◆ **EXERCISE GOAL**:
Each record must be retyped in full. No character may differ.

:: DATA PROVIDED

Lemma Close_inv p : pool_inv p -> closed_inv (Pool_Close p).
Proof.
  intros (cs & Hcs & Hcl & _ & Hp). unfold Pool_Close. rewrite Hcs, Hcl.
  destruct (fold_shut cs (set_clients None p)) as (H1 & H2 & H3).
  split_and!; [exact H1|done|]. cbn [p_open]. rewrite H3. cbn [p_open set_clients].
  intros c [Hc Hn]%elem_of_difference. destruct Hp as (_ & _ & _ & _ & Ho & _).
  destruct (Ho c Hc) as [Hi|[h Hh]].
  - destruct Hn. rewrite (idle_some _ _ Hcs) in Hi. by apply elem_of_list_to_set.
  - exists h. unfold held in *. cbn [handles]. by rewrite H2.
Qed.

(** A closed pool stays closed; giving a connection back closes it. *)
Lemma closed_step p p' : closed_inv p -> step p p' -> closed_inv p'.
Proof.
  intros (Hcs & Hcl & Ho) Hs. destruct Hs as [now ok h p Hh|h p|now h p|p].
  - unfold Get. by rewrite Hcs.
  - pose proof (Unhealthy_held h p) as E.
    assert (clients (Unhealthy h p) = None /\ closed (Unhealthy h p) = true /\
            p_open (Unhealthy h p) = p_open p) as (H1 & H2 & H3) by (unfold Unhealthy; by case_match).
    split_and!; [done|done|]. rewrite H3, E. exact Ho.
  - unfold Conn_Close. destruct (handles p !! h) as [c|] eqn:Eh; [|done].
    destruct (h_conn c) as [n|] eqn:Ec; [|done]. set (bad := _ || _).
    assert (forall q, clients q = None -> closed q = true -> held q = held p ->
      (forall x, x ∈ p_open q -> x ∈ p_open p) ->
      closed_inv (shut (Some n) (set_handle h (mkHandle (Some n) (h_initiated c) bad) q))) as Hq.
    { intros q E1 E2 E3 E4. split_and!; [done|done|]. intros x Hx. cbn in Hx.
      apply elem_of_difference in Hx as [Hx _]. destruct (Ho x (E4 x Hx)) as [h' Hh'].
      exists h'. change (held (set_handle h (mkHandle (Some n) (h_initiated c) bad) q) !! h' = Some x).
      rewrite held_set, E3. cbn [h_conn]. rewrite insert_id; [done|]. by eapply held_conn. }
    destruct bad eqn:Eb;
      match goal with |- context [if closed ?q then _ else _] => change (closed q) with (closed p) end;
      rewrite Hcl; cbn [snd].
    + apply (Hq (set_open (p_open p ∖ {[ n ]}) p)); [done|done|done|].
      intros x Hx. cbn in Hx. by apply elem_of_difference in Hx as [? _].
    + by apply (Hq p).
  - unfold Pool_Close. by rewrite Hcs.
Qed.

(** Reachable from a pool in order. *)
Inductive reachable (p0 : Pool) : Pool -> Prop :=
| reach_start : reachable p0 p0
| reach_step p p' : reachable p0 p -> step p p' -> reachable p0 p'.

(** ** Properties *)

(** C27: the pool never shares or loses a connection: in every state reachable
    from a pool in order, either the pool is open, the free slots and the
    connections in use add up to the capacity, and every open connection is
    idle or held by exactly one caller; or it is closed and every connection
    still open is in the hands of a caller. *)
Theorem pool_connections_exclusive p0 p :
  pool_inv p0 -> reachable p0 p -> pool_inv p \/ closed_inv p.
Proof.
  intros H0 Hr. induction Hr as [|p p' Hr IH Hs]; [by left|].
  destruct IH as [Hi|Hc]; [|right; by eapply closed_step].
  destruct Hs as [now ok h p Hh|h p|now h p|p].
  - left. by apply Get_inv.
  - left. by apply Unhealthy_inv.
  - left. by apply put_inv.
  - right. by apply Close_inv.
Qed.

(** A new pool is in order. *)
Lemma init_clients_conns oks now : forall next ws,
  init_clients oks now next = (true, ws) ->
  length ws = length oks /\ omap w_conn ws = seq next (length oks).
Proof.
  induction oks as [|[] oks IH]; intros next ws; cbn [init_clients]; [by intros; simplify_eq| |done].
  destruct (init_clients oks now (S next)) as [ok ws'] eqn:E. intros. simplify_eq.
  destruct (IH _ _ E) as [H1 H2]. cbn. by rewrite H1, H2.
Qed.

::::

◆ **RESULT BELOW**:
Lemma Close_inv p : pool_inv p -> closed_inv (Pool_Close p).
Proof.
  intros (cs & Hcs & Hcl & _ & Hp). unfold Pool_Close. rewrite Hcs, Hcl.
  destruct (fold_shut cs (set_clients None p)) as (H1 & H2 & H3).
  split_and!; [exact H1|done|]. cbn [p_open]. rewrite H3. cbn [p_open set_clients].
  intros c [Hc Hn]%elem_of_difference. destruct Hp as (_ & _ & _ & _ & Ho & _).
  destruct (Ho c Hc) as [Hi|[h Hh]].
  - destruct Hn. rewrite (idle_some _ _ Hcs) in Hi. by apply elem_of_list_to_set.
  - exists h. unfold held in *. cbn [handles]. by rewrite H2.
Qed.

(** A closed pool stays closed; giving a connection back closes it. *)
Lemma closed_step p p' : closed_inv p -> step p p' -> closed_inv p'.
Proof.
  intros (Hcs & Hcl & Ho) Hs. destruct Hs as [now ok h p Hh|h p|now h p|p].
  - unfold Get. by rewrite Hcs.
  - pose proof (Unhealthy_held h p) as E.
    assert (clients (Unhealthy h p) = None /\ closed (Unhealthy h p) = true /\
            p_open (Unhealthy h p) = p_open p) as (H1 & H2 & H3) by (unfold Unhealthy; by case_match).
    split_and!; [done|done|]. rewrite H3, E. exact Ho.
  - unfold Conn_Close. destruct (handles p !! h) as [c|] eqn:Eh; [|done].
    destruct (h_conn c) as [n|] eqn:Ec; [|done]. set (bad := _ || _).
    assert (forall q, clients q = None -> closed q = true -> held q = held p ->
      (forall x, x ∈ p_open q -> x ∈ p_open p) ->
      closed_inv (shut (Some n) (set_handle h (mkHandle (Some n) (h_initiated c) bad) q))) as Hq.
    { intros q E1 E2 E3 E4. split_and!; [done|done|]. intros x Hx. cbn in Hx.
      apply elem_of_difference in Hx as [Hx _]. destruct (Ho x (E4 x Hx)) as [h' Hh'].
      exists h'. change (held (set_handle h (mkHandle (Some n) (h_initiated c) bad) q) !! h' = Some x).
      rewrite held_set, E3. cbn [h_conn]. rewrite insert_id; [done|]. by eapply held_conn. }
    destruct bad eqn:Eb;
      match goal with |- context [if closed ?q then _ else _] => change (closed q) with (closed p) end;
      rewrite Hcl; cbn [snd].
    + apply (Hq (set_open (p_open p ∖ {[ n ]}) p)); [done|done|done|].
      intros x Hx. cbn in Hx. by apply elem_of_difference in Hx as [? _].
    + by apply (Hq p).
  - unfold Pool_Close. by rewrite Hcs.
Qed.

(** Reachable from a pool in order. *)
Inductive reachable (p0 : Pool) : Pool -> Prop :=
| reach_start : reachable p0 p0
| reach_step p p' : reachable p0 p -> step p p' -> reachable p0 p'.

(** ** Properties *)

(** C27: the pool never shares or loses a connection: in every state reachable
    from a pool in order, either the pool is open, the free slots and the
    connections in use add up to the capacity, and every open connection is
    idle or held by exactly one caller; or it is closed and every connection
    still open is in the hands of a caller. *)
Theorem pool_connections_exclusive p0 p :
  pool_inv p0 -> reachable p0 p -> pool_inv p \/ closed_inv p.
Proof.
  intros H0 Hr. induction Hr as [|p p' Hr IH Hs]; [by left|].
  destruct IH as [Hi|Hc]; [|right; by eapply closed_step].
  destruct Hs as [now ok h p Hh|h p|now h p|p].
  - left. by apply Get_inv.
  - left. by apply Unhealthy_inv.
  - left. by apply put_inv.
  - right. by apply Close_inv.
Qed.

(** A new pool is in order. *)
Lemma init_clients_conns oks now : forall next ws,
  init_clients oks now next = (true, ws) ->
  length ws = length oks /\ omap w_conn ws = seq next (length oks).
Proof.
  induction oks as [|[] oks IH]; intros next ws; cbn [init_clients]; [by intros; simplify_eq| |done].
  destruct (init_clients oks now (S next)) as [ok ws'] eqn:E. intros. simplify_eq.
  destruct (IH _ _ E) as [H1 H2]. cbn. by rewrite H1, H2.
Qed.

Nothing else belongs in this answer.